WHAT THE EXERCISE ASKS: From the first line of the data through the line containing "Kind.PostOrder => KindDto.PostOrder", return each line exactly.

EXERCISE MATERIALS START

Definition JournalStateDto_from (value : JournalState) : JournalStateDto :=
  match value with
  | Journal.NotDispatched => JournalDto.NotDispatched
  | Journal.Dispatching => JournalDto.Dispatching
  | Journal.Acknowledged => JournalDto.Acknowledged
  | Journal.Rejected => JournalDto.Rejected
  | Journal.UnknownAfterDispatch => JournalDto.UnknownAfterDispatch
  | Journal.Reconciled => JournalDto.Reconciled
  end.

Definition MutationKindDto_from (value : MutationKind) : MutationKindDto :=
  match value with
  | Kind.PostOrder => KindDto.PostOrder
  | Kind.PostOrderAsync => KindDto.PostOrderAsync
  | Kind.ReplaceOrder => KindDto.ReplaceOrder
  | Kind.CancelOrder => KindDto.CancelOrder
  | Kind.PostStopOrder => KindDto.PostStopOrder
  | Kind.CancelStopOrder => KindDto.CancelStopOrder
  | Kind.ProtectionLeg => KindDto.ProtectionLeg
  end.

Record TrailingDistanceDto := { tdd_value : Decimal; tdd_mode : TrailingModeDto }.

Record ProtectionPlanDto := {
  ppd_stop_loss_trigger_price : option Decimal;
  ppd_stop_loss_trailing : option TrailingDistanceDto;
  ppd_take_profit_trigger_price : option Decimal;
  ppd_take_profit_limit_price : option Decimal;
}.

Record SubmitOrderRequest := {
  sor_scope : ExecutionScope;
  sor_instrument_id : string;
  sor_client_request_id : string;
  sor_side : OrderSideDto;
  sor_order_type : OrderTypeDto;
  sor_quantity_lots : Z;
  sor_price : option Decimal;
  sor_price_convention : PriceConventionDto;
  sor_time_in_force : TimeInForceDto;
  sor_confirm_margin_trade : bool;
  sor_protection : option ProtectionPlanDto;
}.

Inductive CancelTarget :=
| CancelBrokerOrder (broker_order_id : string)
| CancelLogicalRequest (logical_request_id : string).

Module ApiReq.
Record CancelOrderRequest := {
  cor_scope : ExecutionScope;
  cor_client_request_id : string;
  cor_broker_order_id : option string;
  cor_logical_request_id : option string;
}.

Record ReplaceOrderRequest := {
  ror_scope : ExecutionScope;
  ror_instrument_id : string;
  ror_client_request_id : string;
  ror_broker_order_id : option string;
  ror_logical_request_id : option string;
  ror_quantity_lots : Z;
  ror_price : option Decimal;
  ror_price_convention : PriceConventionDto;
  ror_confirm_margin_trade : bool;
}.
End ApiReq.
Import ApiReq.

(** [nonempty]: trimmed, and nothing when only white space was there. *)
Definition nonempty (value : option string) : option string :=
  match trim <$> value with
  | Some v => if bool_decide (v = "") then None else Some v
  | None => None
  end.

Section targets.
Context `{!Correlation}.

Definition cancel_target_of (self : CancelOrderRequest) : result ApiError CancelTarget :=
  match nonempty (cor_broker_order_id self), nonempty (cor_logical_request_id self) with
  | Some broker_order_id, None => Ok (CancelBrokerOrder broker_order_id)
  | None, Some logical_request_id => Ok (CancelLogicalRequest logical_request_id)
  | Some _, Some _ =>
      Err (ApiError_validation "a cancel cannot name two targets; prove they are the same command first"
             [{| fe_field := "broker_order_id";
                 fe_message := "must be omitted when logical_request_id is set" |};
              {| fe_field := "logical_request_id";
                 fe_message := "must be omitted when broker_order_id is set" |}])
  | None, None =>
      Err (ApiError_validation "a cancel needs exactly one identifier for the order it cancels"
             [{| fe_field := "broker_order_id";
                 fe_message := "provide exactly one of broker_order_id or logical_request_id" |}])
  end.

Definition replace_target_of (self : ReplaceOrderRequest) : result ApiError CancelTarget :=
  cancel_target_of {| cor_scope := ror_scope self; cor_client_request_id := ror_client_request_id self;
                      cor_broker_order_id := ror_broker_order_id self;
                      cor_logical_request_id := ror_logical_request_id self |}.
End targets.

Record SubmitStopOrderRequest := {
  ssr_scope : ExecutionScope;
  ssr_instrument_id : string;
  ssr_client_request_id : string;
  ssr_side : OrderSideDto;
  ssr_position_side : PositionSideDto;
  ssr_quantity_lots : Z;
  ssr_reference_price : Decimal;
  ssr_trigger_price : Decimal;
  ssr_limit_price : option Decimal;
  ssr_price_convention : PriceConventionDto;
  ssr_confirm_margin_trade : bool;
}.

Record SubmitProtectionRequest := {
  spr_scope : ExecutionScope;
  spr_instrument_id : string;
  spr_client_request_id : string;
  spr_quantity_lots : Z;
  spr_position_side : PositionSideDto;
  spr_reference_price : Decimal;
  spr_price_convention : PriceConventionDto;
  spr_confirm_margin_trade : bool;
  spr_plan : ProtectionPlanDto;
}.
(* ===== verification/ApiReads.v ===== *)
(** * Reads of the public interface: [crates/vox-api/src/runtime_attach.rs] and
      [contract/account.rs]

    A read names a canonical account and a connection.  The resolver turns them into a
    binding, the binding into the scope of the runtime, and the broker's facts for that
    scope into views under the canonical account.  The theorem says that what a read
    answers is about the account the binding names, fact by fact, and that a fact of any
    other account is an error. *)
From S2P Require Import Prelude Money Domain RuntimeModel RuntimePolicy RuntimePorts RuntimeJournal.
From S2P Require Import RuntimeCoordinator ConnectionModel ApiMoney ApiContract.

(** ** Views *)

Record BrokerAccountDto := {
  bad_account_id : string;
  bad_broker_account_id : string;
  bad_open : bool;
  bad_accessible : bool;
}.

Record CurrencyBalanceDto := { cbd_currency : string; cbd_amount : Decimal }.
Record MoneyValuationDto := { mvd_currency : string; mvd_amount : Decimal }.

Record PortfolioDto := {
  pod_account_id : string;
  pod_total_portfolio_valuation : option MoneyValuationDto;
  pod_total_currency_valuation : option MoneyValuationDto;
  pod_balances : list CurrencyBalanceDto;
  pod_broker_observed_at_unix_ms : option Z;
}.

Record PositionDto := {
  psd_account_id : string;
  psd_instrument_uid : string;
  psd_quantity_units : Z;
  psd_broker_observed_at_unix_ms : option Z;
}.

Module OrderDtoSt.
Inductive OrderExecutionStatusDto :=
| New | PartiallyFilled | Filled | Cancelled | Rejected | UnknownProviderStatus (wire_value : Z).
End OrderDtoSt.
Notation OrderExecutionStatusDto := OrderDtoSt.OrderExecutionStatusDto.

Module StopDtoSt.
Inductive StopExecutionStatusDto :=
| Active | Executed | Canceled | Expired | UnknownProviderStatus (wire_value : Z).
End StopDtoSt.
Notation StopExecutionStatusDto := StopDtoSt.StopExecutionStatusDto.

Definition OrderExecutionStatusDto_from (value : OrderExecutionStatus) : OrderExecutionStatusDto :=
  match value with
  | OrderSt.New => OrderDtoSt.New
  | OrderSt.PartiallyFilled => OrderDtoSt.PartiallyFilled
  | OrderSt.Filled => OrderDtoSt.Filled
  | OrderSt.Cancelled => OrderDtoSt.Cancelled
  | OrderSt.Rejected => OrderDtoSt.Rejected
  | OrderSt.UnknownProviderStatus wire => OrderDtoSt.UnknownProviderStatus wire
  end.

Definition StopExecutionStatusDto_from (value : StopExecutionStatus) : StopExecutionStatusDto :=
  match value with
  | StopSt.Active => StopDtoSt.Active
  | StopSt.Executed => StopDtoSt.Executed
  | StopSt.Canceled => StopDtoSt.Canceled
  | StopSt.Expired => StopDtoSt.Expired
  | StopSt.UnknownProviderStatus wire => StopDtoSt.UnknownProviderStatus wire
  end.

Record OrderDto := {
  ord_account_id : string;
  ord_broker_order_id : string;
  ord_logical_request_id : option string;
  ord_instrument_uid : string;
  ord_status : OrderExecutionStatusDto;
  ord_status_cause_code : option Z;
}.

Record StopOrderDto := {
  sod_account_id : string;
  sod_broker_stop_order_id : string;
  sod_instrument_uid : string;
  sod_status : StopExecutionStatusDto;
  sod_status_cause_code : option Z;
}.

Record OperationDto := {
  opd_account_id : string;
  opd_cursor : string;
  opd_provider_operation_id : option string;
  opd_broker_order_id : option string;
  opd_logical_request_id : option string;
  opd_broker_fill_ids : list string;
}.

Record OperationsPageDto := { opp_items : list OperationDto; opp_next_cursor : option string }.

Record ReconciliationDto := {
  rcd_scope_key : string;
  rcd_reconciliation_id : string;
  rcd_operations_cursor : option string;
  rcd_snapshot_observed_at_unix_ms : Z;
  rcd_completed_at_unix_ms : Z;
  rcd_runtime_epoch : Z;
  rcd_accounts_complete : bool;
  rcd_portfolio_complete : bool;
  rcd_positions_complete : bool;
  rcd_orders_complete : bool;
  rcd_stops_complete : bool;
  rcd_operations_complete : bool;
  rcd_complete : bool;
}.

Definition ReconciliationDto_from (value : ReconciliationCheckpoint) : ReconciliationDto := {|
  rcd_scope_key := cp_scope_key value; rcd_reconciliation_id := cp_reconciliation_id value;
  rcd_operations_cursor := cp_operations_cursor value;
  rcd_snapshot_observed_at_unix_ms := cp_snapshot_observed_at_unix_ms value;
  rcd_completed_at_unix_ms := cp_completed_at_unix_ms value; rcd_runtime_epoch := cp_runtime_epoch value;
  rcd_accounts_complete := cp_accounts_complete value; rcd_portfolio_complete := cp_portfolio_complete value;
  rcd_positions_complete := cp_positions_complete value; rcd_orders_complete := cp_orders_complete value;
  rcd_stops_complete := cp_stops_complete value; rcd_operations_complete := cp_operations_complete value;
  rcd_complete := checkpoint_complete value |}.
(* ===== verification/ConnectionService.v ===== *)
(** * Connection management: [crates/vox-connections/src/service.rs]

    Onboarding, revalidation, rotation, disabling and deletion of broker connections,
    bindings of accounts, execution authorisations with their revisions, the access
    checks a runtime session passes, and the recovery of the lifecycle at start-up.

    The service is written against its three traits: the repository, the secret store
    and the provider are the classes [ConnectionRepository], [SecretStore] and
    [BrokerProviderPort]; [ConnectionSafety.v] instantiates the first two with the
    SQLite repository and the encrypted store.  Fresh uuids are the class [Uuids].  A
    method runs as one sequence of calls. *)
From S2P Require Import Prelude ConnectionModel RiskStore ConnectionRepository SecretStore.

(** ** Data *)

Record SecurityContext := { sx_actor : string; sx_correlation_id : string; sx_now_unix_ms : Z }.

Definition SecurityContext_new (actor correlation_id : string) (now_unix_ms : Z)
  : result Meta.ModelError SecurityContext :=
  let? correlation_id := safe_text correlation_id "correlation_id" 256 in
  Ok {| sx_actor := actor; sx_correlation_id := correlation_id; sx_now_unix_ms := now_unix_ms |}.

Record CreateConnectionRequest := {
  cq_provider : string;
  cq_environment : BrokerEnvironment;
  cq_label : string;
}.

Record ProviderAccountFact := {
  fa_provider_account_id : string;
  fa_display_name : option string;
  fa_account_type : BrokerAccountType;
  fa_status : BrokerAccountStatus;
  fa_access_level : BrokerAccessLevel;
  fa_opened_at_unix_ms : option Z;
  fa_closed_at_unix_ms : option Z;
  fa_accessible : bool;
  fa_capabilities : list ConnectionCapability;
}.

Record ProviderDiscovery := {
  di_credential_class : CredentialClass;
  di_credential_scope : CredentialScope;
  di_connection_capabilities : list ConnectionCapability;
  di_accounts : list ProviderAccountFact;
}.

Module Kind.
Inductive ProviderErrorKind :=
| InvalidCredential | InsufficientPermission | WrongEnvironment | ProviderUnavailable | ExpiredOrInactive
| AccountAccessChanged | UnsupportedProvider.
#[global] Instance ProviderErrorKind_eq_dec : EqDecision ProviderErrorKind.
Proof. solve_decision. Defined.
End Kind.
Notation ProviderErrorKind := Kind.ProviderErrorKind.

Record ProviderError := { pe_kind : ProviderErrorKind; pe_safe_message : string }.

Definition ProviderError_new (kind : ProviderErrorKind) (message : string) : ProviderError := {|
  pe_kind := kind;
  pe_safe_message := match safe_text message "provider_error" 256 with
                     | Ok v => v
                     | Err _ => "provider validation failed"
                     end |}.

Record ReadAccessGrant := {
  rg_target : AccountTarget;
  rg_credential_ref : string;
  rg_capabilities : list ConnectionCapability;
}.

Record ExecutionAccessGrant := {
  xg_target : AccountTarget;
  xg_credential_ref : string;
  xg_capabilities : list ConnectionCapability;
  xg_mode : ExecutionAuthorizationMode;
  xg_authorization_revision : Z;
}.

Record CredentialRotationOutcome := { rt_connection : BrokerConnection; rt_reconnect_required : bool }.

Record LifecycleRecoveryReport := {
  lr_onboarding_finalized : Z;
  lr_onboarding_disabled : Z;
  lr_deletes_finalized : Z;
  lr_disables_finalized : Z;
  lr_orphan_secrets_quarantined : Z;
}.

Definition empty_report : LifecycleRecoveryReport := {|
  lr_onboarding_finalized := 0; lr_onboarding_disabled := 0; lr_deletes_finalized := 0;
  lr_disables_finalized := 0; lr_orphan_secrets_quarantined := 0 |}.

(** Add to the five counters. *)
Definition count (finalized disabled deletes disables orphans : Z) (r : LifecycleRecoveryReport)
  : LifecycleRecoveryReport := {|
  lr_onboarding_finalized := lr_onboarding_finalized r + finalized;
  lr_onboarding_disabled := lr_onboarding_disabled r + disabled;
  lr_deletes_finalized := lr_deletes_finalized r + deletes;
  lr_disables_finalized := lr_disables_finalized r + disables;
  lr_orphan_secrets_quarantined := lr_orphan_secrets_quarantined r + orphans |}.

Record BoundTarget := {
  bt_connection : BrokerConnection;
  bt_target : AccountTarget;
  bt_capabilities : list ConnectionCapability;
}.

Module Svc.
Inductive ServiceError :=
| PermissionDenied (p : Permission)
| ConnectionNotFound
| AccountNotFound
| AccountUnavailable
| ConnectionDisabled
| ConnectionUnavailable
| DisableBeforeDelete
| AccountBindingMismatch
| ProviderDoesNotAllowProductionOrders
| ExecutionUnauthorized
| StaleExecutionAuthorization
| AuthorizationRevisionOverflow
| CredentialRotationCompensationFailed
| DuplicateProviderAccount
| Model (e : Meta.ModelError)
| Repository (e : RepositoryError)
| SecretStore (e : SecretStoreError)
| Provider (e : ProviderError).
End Svc.
Notation ServiceError := Svc.ServiceError.

(** ** Traits *)

Class ConnectionRepository (R : Type) := {
  cn_put_role_with_audit : Role → AuditRecord → st R RepositoryError ();
  cn_grant_role_with_audit : string → string → AuditRecord → st R RepositoryError ();
  cn_permissions : string → st R RepositoryError (list Permission);
  cn_insert_connection_with_audit : BrokerConnection → AuditRecord → st R RepositoryError ();
  cn_insert_onboarding : BrokerConnection → list BrokerAccount → list ExecutionAuthorization →
    list AuditRecord → st R RepositoryError ();
  cn_update_connection : BrokerConnection → st R RepositoryError ();
  cn_update_connection_with_audit : BrokerConnection → AuditRecord → st R RepositoryError ();
  cn_update_connection_with_audits : BrokerConnection → list AuditRecord → st R RepositoryError ();
  cn_connection : string → st R RepositoryError (option BrokerConnection);
  cn_list_connections : st R RepositoryError (list BrokerConnection);
  cn_replace_accounts : string → list BrokerAccount → st R RepositoryError ();
  cn_accounts : string → st R RepositoryError (list BrokerAccount);
  cn_put_binding_with_audit : BrokerAccountBinding → AuditRecord → st R RepositoryError ();
  cn_set_binding_enabled_with_audit : string → bool → Z → AuditRecord → st R RepositoryError ();
  cn_delete_binding_with_audit : string → AuditRecord → st R RepositoryError ();
  cn_bindings : string → st R RepositoryError (list BrokerAccountBinding);
  cn_authorization : string → string → st R RepositoryError (option ExecutionAuthorization);
  cn_put_authorization_with_audit : ExecutionAuthorization → Z → AuditRecord → st R RepositoryError ();
  cn_invalidate_connection_authorizations_with_audit :
    string → string → Z → AuditRecord → st R RepositoryError ();
  cn_append_audit : AuditRecord → st R RepositoryError ();
  cn_begin_connection_delete_with_audit : BrokerConnection → AuditRecord → st R RepositoryError ();
  cn_finalize_connection_delete : string → AuditRecord → st R RepositoryError ();
}.

Class SecretStore (S : Type) := {
  se_put : string → CredentialContext → string → Z → st S SecretStoreError string;
  se_get : string → CredentialContext → st S SecretStoreError string;
  se_rotate : string → CredentialContext → string → Z → st S SecretStoreError string;
  se_disable : string → st S SecretStoreError ();
  se_delete : string → st S SecretStoreError ();
  se_metadata : st S SecretStoreError (list SecretMetadata);
}.

Class BrokerProviderPort (P : Type) := {
  bp_validate_and_discover : string → BrokerEnvironment → string → st P ProviderError ProviderDiscovery;
}.

Class BrokerCredentialClientFactory (ReadClient ExecutionClient : Type) := {
  build_read_client : AccountTarget → string → result ProviderError ReadClient;
  build_execution_client : AccountTarget → string → Z → result ProviderError ExecutionClient;
}.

EXERCISE MATERIALS END

SOLVED PROBLEM:
Definition JournalStateDto_from (value : JournalState) : JournalStateDto :=
  match value with
  | Journal.NotDispatched => JournalDto.NotDispatched
  | Journal.Dispatching => JournalDto.Dispatching
  | Journal.Acknowledged => JournalDto.Acknowledged
  | Journal.Rejected => JournalDto.Rejected
  | Journal.UnknownAfterDispatch => JournalDto.UnknownAfterDispatch
  | Journal.Reconciled => JournalDto.Reconciled
  end.

Definition MutationKindDto_from (value : MutationKind) : MutationKindDto :=
  match value with
  | Kind.PostOrder => KindDto.PostOrder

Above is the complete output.